■ EXTRACTED RECORDS:
* * *

(** * Stock ledger: the migration's tables, policies and triggers, and the
      pages that drive them

    The repository is a stock-control application on a PostgreSQL backend.
    The data layer is one migration (four tables, row-level security
    policies, three trigger functions); the pages [Stock.tsx],
    [Dashboard.tsx] and the product page issue the statements.

    Conventions of the embedding:
    - a [DECIMAL(10,2)] value is the integer number of hundredths it
      denotes ([12.50] is [1250]); the column holds it when its absolute
      value is below [10^10] hundredths;
    - a [UUID] is a string, a [TIMESTAMPTZ] an integer instant; [NOW()] is
      an argument of every statement (one instant per transaction);
    - [gen_random_uuid()] is an argument as well: the identifier drawn;
    - tables with a primary key are finite maps from the key to the other
      columns; [stock_movements] is kept as the list of its rows in
      insertion order, since the history is read back in order;
    - a statement either commits a new database or is rolled back; when it
      is rolled back the model keeps every rule the row violates.  The
      engine reports one of them; which one is its own evaluation order,
      not something the migration fixes. *)

From stdpp Require Import gmap strings list fin_maps sorting.
From Stdlib Require Import ZArith Lia.

#[local] Set Warnings "-clear-no-such-hyp".

Abbreviation uuid := string (only parsing).
Abbreviation timestamptz := Z (only parsing).

(** ** Column type [DECIMAL(10,2)] *)

Definition numeric_10_2_limit : Z := (10 ^ 10)%Z.

Definition fits_numeric_10_2 (v : Z) : bool :=
  bool_decide (- numeric_10_2_limit < v < numeric_10_2_limit)%Z.
(** C2 (as the code has it).  With a clip [A] of two seconds and a clip
    [B] of one second, a track of five seconds is [A], [B], [A]: the
    second copy of [A] ends exactly at the buffer's end, nothing is cut,
    and with samples within [[-1, 1]] the returned buffer is that very
    sequence.  The cut shows with seven seconds: [A], [B], [A], [B], then
    the first second of [A]. *)
Theorem render_two_clips_cycle (cA cB : clip) (fuel : nat) :
  length (audio_data cA) = 2 * target_sample_rate ->
  length (audio_data cB) = target_sample_rate ->
  3 <= fuel ->
  fill_while fuel [cA; cB] (5 * target_sample_rate)
             (repeat 0%Q (5 * target_sample_rate)) 0
  = Some (audio_data cA ++ audio_data cB ++ audio_data cA, 5 * target_sample_rate)
  /\ length (audio_data cA ++ audio_data cB ++ audio_data cA)
     = 5 * target_sample_rate
  /\ (Forall (fun x => (Qabs x <= 1)%Q) (audio_data cA ++ audio_data cB) ->
      render fuel [cA; cB] (Z.of_nat (5 * target_sample_rate))
      = Returns (Some (audio_data cA ++ audio_data cB ++ audio_data cA)))
  /\ fill_while fuel [cA; cB] (7 * target_sample_rate)
                (repeat 0%Q (7 * target_sample_rate)) 0
     = Some (audio_data cA ++ audio_data cB ++ audio_data cA ++ audio_data cB
             ++ firstn target_sample_rate (audio_data cA),
             7 * target_sample_rate).
Proof.
  pose proof rate_positive as Hr.
  generalize dependent target_sample_rate. intros r HA HB Hfuel Hr.
  split; [|split; [|split]].
  - rewrite (fill_while_two_clips cA cB r 5 fuel) by (auto; nia).
    rewrite fill_two_clips_5 by (auto; lia). reflexivity.
  - rewrite !length_app. lia.
  - intros Hquiet. apply render_two_clips_5; auto. lia.
  - rewrite (fill_while_two_clips cA cB r 7 fuel) by (auto; nia).
    rewrite fill_two_clips_7 by auto. reflexivity.
Qed.

Lemma render_two_clips_cycle_witness :
  render 3
    [ make_clip "1RHYTH.WAV" (repeat (1 # 2)%Q (2 * target_sample_rate)) (Some 0%nat);
      make_clip "2RHYTH.WAV" (repeat (-1 # 4)%Q target_sample_rate) (Some 1%nat) ]
    (Z.of_nat (5 * target_sample_rate))
  = Returns
      (Some (repeat (1 # 2)%Q (2 * target_sample_rate)
             ++ repeat (-1 # 4)%Q target_sample_rate
             ++ repeat (1 # 2)%Q (2 * target_sample_rate))).
Proof.
  apply (proj1 (proj2 (proj2 (render_two_clips_cycle
           (make_clip "1RHYTH.WAV" (repeat (1 # 2)%Q (2 * target_sample_rate))
                      (Some 0%nat))
           (make_clip "2RHYTH.WAV" (repeat (-1 # 4)%Q target_sample_rate)
                      (Some 1%nat))
           3
           (repeat_length _ _) (repeat_length _ _) (le_n 3))))).
  unfold make_clip. cbn [audio_data].
  apply Forall_app. split; apply List.Forall_forall; intros x Hx;
    apply repeat_spec in Hx; subst x; vm_compute; discriminate.
Defined.

(** C2 as the specification words it fails: five seconds at the target
    rate hold [A], [B], [A] and the render returns exactly that, while the
    sequence [A], [B], [A], [B], first second of [A] is seven seconds
    long. *)
Lemma five_seconds_is_not_seven :
  render 3
    [ make_clip "1RHYTH.WAV" (repeat (1 # 2)%Q (2 * target_sample_rate)) (Some 0%nat);
      make_clip "2RHYTH.WAV" (repeat (-1 # 4)%Q target_sample_rate) (Some 1%nat) ]
    (Z.of_nat (5 * target_sample_rate))
  = Returns
      (Some (repeat (1 # 2)%Q (2 * target_sample_rate)
             ++ repeat (-1 # 4)%Q target_sample_rate
             ++ repeat (1 # 2)%Q (2 * target_sample_rate)))
  /\ length (repeat (1 # 2)%Q (2 * target_sample_rate)
             ++ repeat (-1 # 4)%Q target_sample_rate
             ++ repeat (1 # 2)%Q (2 * target_sample_rate)
             ++ repeat (-1 # 4)%Q target_sample_rate
             ++ firstn target_sample_rate
                  (repeat (1 # 2)%Q (2 * target_sample_rate)))
     = 7 * target_sample_rate
  /\ 7 * target_sample_rate <> 5 * target_sample_rate
  /\ repeat (1 # 2)%Q (2 * target_sample_rate)
     ++ repeat (-1 # 4)%Q target_sample_rate
     ++ repeat (1 # 2)%Q (2 * target_sample_rate)
     <> repeat (1 # 2)%Q (2 * target_sample_rate)
        ++ repeat (-1 # 4)%Q target_sample_rate
        ++ repeat (1 # 2)%Q (2 * target_sample_rate)
        ++ repeat (-1 # 4)%Q target_sample_rate
        ++ firstn target_sample_rate (repeat (1 # 2)%Q (2 * target_sample_rate)).
Proof.
  pose proof rate_positive as Hr.
  split; [|split; [|split]].
  - apply (render_two_clips_5
             (make_clip "1RHYTH.WAV" (repeat (1 # 2)%Q (2 * target_sample_rate))
                        (Some 0%nat))
             (make_clip "2RHYTH.WAV" (repeat (-1 # 4)%Q target_sample_rate)
                        (Some 1%nat))
             target_sample_rate 3
             (repeat_length _ _) (repeat_length _ _) Hr).
    + lia.
    + unfold make_clip. cbn [audio_data].
      apply Forall_app. split; apply List.Forall_forall; intros x Hx;
        apply repeat_spec in Hx; subst x; vm_compute; discriminate.
  - rewrite !length_app, length_take, !repeat_length. lia.
  - lia.
  - intros H. apply (f_equal (@length Q)) in H.
    rewrite !length_app, length_take, !repeat_length in H. lia.
Qed.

* * *

■ EXERCISE DETAILS: Take the listing above from its first line through the line containing "- [gen_random_uuid()] is", and transcribe that stretch exactly, with no other lines.

■ RESPONSE TO THE TASK:
(** * Stock ledger: the migration's tables, policies and triggers, and the
      pages that drive them

    The repository is a stock-control application on a PostgreSQL backend.
    The data layer is one migration (four tables, row-level security
    policies, three trigger functions); the pages [Stock.tsx],
    [Dashboard.tsx] and the product page issue the statements.

    Conventions of the embedding:
    - a [DECIMAL(10,2)] value is the integer number of hundredths it
      denotes ([12.50] is [1250]); the column holds it when its absolute
      value is below [10^10] hundredths;
    - a [UUID] is a string, a [TIMESTAMPTZ] an integer instant; [NOW()] is
      an argument of every statement (one instant per transaction);
    - [gen_random_uuid()] is an argument as well: the identifier drawn;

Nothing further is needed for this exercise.